В тот день Гемма показалась лишь раз, ненадолго; сказала, что еда на столе, и опять пропала. Я украдкой посмотрел ей вслед: даже в поле она носила маску.
Обедали мы тоже молча; было тихо включено радио, но Флор вдруг резко поднялся и выключил его, затем снова сел и с жадностью накинулся на еду и питье. Над нами жужжали и зудели мухи и комары, привлеченные запахом пота. «Пожалуй, я и к нему отношусь как к скотине?» — размышлял я. Однако будь он скотом, меня вряд ли занимал бы вопрос, о чем он думает.
Вечером, кое-как умывшись и переодевшись, я направился к своей машине.
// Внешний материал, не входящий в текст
(** What a toggle does, case by case: the paths through the handler. *)
Inductive toggle_case (d : Db.t) (clients : list Server.client)
    (studentId dateIndex : JS.value) : Server.result -> Prop :=
| toggle_missing :
    Server.missing studentId dateIndex = true ->
    toggle_case d clients studentId dateIndex (Server.Result d Server.BadRequest [])
| toggle_unbound :
    Server.missing studentId dateIndex = false ->
    (Sqlite.param studentId = None \/ Sqlite.param dateIndex = None) ->
    toggle_case d clients studentId dateIndex (Server.Result d Server.DatabaseError [])
| toggle_update (a b : Sqlite.value) (r : Db.attendance_row) (d' : Db.t) :
    Server.missing studentId dateIndex = false ->
    Sqlite.param studentId = Some a -> Sqlite.param dateIndex = Some b ->
    List.find (Db.key_matches a b) (Db.attendance d) = Some r ->
    let newStatus := if Db.status r =? 1 then 0 else 1 in
    d' = Db.Make (Db.students d)
                 (map (Db.set_status newStatus a b) (Db.attendance d))
                 (Db.sqlite_sequence d) (Db.foreign_keys d) ->
    toggle_case d clients studentId dateIndex
      (Server.Result d' (Server.Success newStatus)
         (Server.broadcast clients
            (Server.UPDATE_ATTENDANCE studentId dateIndex newStatus)))
| toggle_insert (a b : Sqlite.value) (d' : Db.t) :
    Server.missing studentId dateIndex = false ->
    Sqlite.param studentId = Some a -> Sqlite.param dateIndex = Some b ->
    List.find (Db.key_matches a b) (Db.attendance d) = None ->
    Db.insert_row a b 1 d = Some d' ->
    toggle_case d clients studentId dateIndex
      (Server.Result d' (Server.Success 1)
         (Server.broadcast clients (Server.UPDATE_ATTENDANCE studentId dateIndex 1)))
| toggle_refused (a b : Sqlite.value) :
    Server.missing studentId dateIndex = false ->
    Sqlite.param studentId = Some a -> Sqlite.param dateIndex = Some b ->
    List.find (Db.key_matches a b) (Db.attendance d) = None ->
    Db.insert_row a b 1 d = None ->
    toggle_case d clients studentId dateIndex (Server.Result d Server.DatabaseError []).

(** ** Further definitions used by the statements *)

From Stdlib Require Import DecimalPos.

(** The stores the server can be in: a new database file is seeded when
    the module loads; from then on requests toggle marks, and the server
    may be started again on the same file. *)
Inductive reachable : Db.t -> Prop :=
| reach_start : reachable (fst (Db.seed_if_empty Db.fresh))
| reach_toggle (d : Db.t) (clients : list Server.client)
    (studentId dateIndex : JS.value) :
    reachable d ->
    reachable (Server.db (Server.toggle d clients studentId dateIndex))
| reach_restart (d : Db.t) :
    reachable d -> reachable (fst (Db.seed_if_empty d)).

(** Every array of the viewer's roster has exactly N marks. *)
Definition roster_shaped (st : Viewer.state) : Prop :=
  Forall (fun x => Z.of_nat (length (attendance x)) = N) (Viewer.students st).

(** The attendance records the viewer's merge attributes to participant
    [s] and element [k]. *)
Definition records_for (attendanceData : list Viewer.attendance_record) (s : Z) (k : nat)
  : list Viewer.attendance_record :=
  List.filter (fun a => (Viewer.student_id a =? s)
                        && (Viewer.date_index a =? Z.of_nat k)) attendanceData.

(** ** The rotating header text ([TextRotate]) *)

Module TextRotate.

(** The updater given to [setCurrentTextIndex] by [next]:
    [prev === texts.length - 1 ? (loop ? 0 : prev) : prev + 1]. *)
Definition next (texts_length : Z) (loop : bool) (prev : Z) : Z :=
  if prev =? texts_length - 1 then (if loop then 0 else prev) else prev + 1.

(** [staggerFrom?: "first" | "last" | "center" | number] *)
Inductive staggerFrom : Type := first | last | center | number (n : Z).

Section Delay.

(** A delay, and [n * staggerDuration] for an integer [n] (a product of
    doubles, left to the runtime). *)
Variable delay : Type.
Variable times_staggerDuration : Z -> delay.

(** [getStaggerDelay(index, totalChars)]; [Math.floor(total / 2)] of an
    integer is the floored quotient. *)
Definition getStaggerDelay (from : staggerFrom) (index totalChars : Z) : delay :=
  let total := totalChars in
  match from with
  | first => times_staggerDuration index
  | last => times_staggerDuration (total - 1 - index)
  | center =>
      let center := total / 2 in
      times_staggerDuration (Z.abs (center - index))
  | number _ => times_staggerDuration index
  end.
И тут услышал шаги и увидел Флора, который следовал за мной. Мне вдруг вспомнился один друг юности: тот решил окончательно порвать со своей девушкой, но прежде, чем это осуществить, сходил на семейный праздник в доме ее родителей и угостился как следует. Флор пока еще тоже выжидал? Работа, выполненная мной за день, была все-таки приличной дневной нормой… Понимая, что он меня раскусил, я решил, что сейчас состоится объяснение, вот только не ясно, в какой форме. Непроизвольно я вынул руки из карманов. Я открыл переднюю дверцу, он облокотился о капот.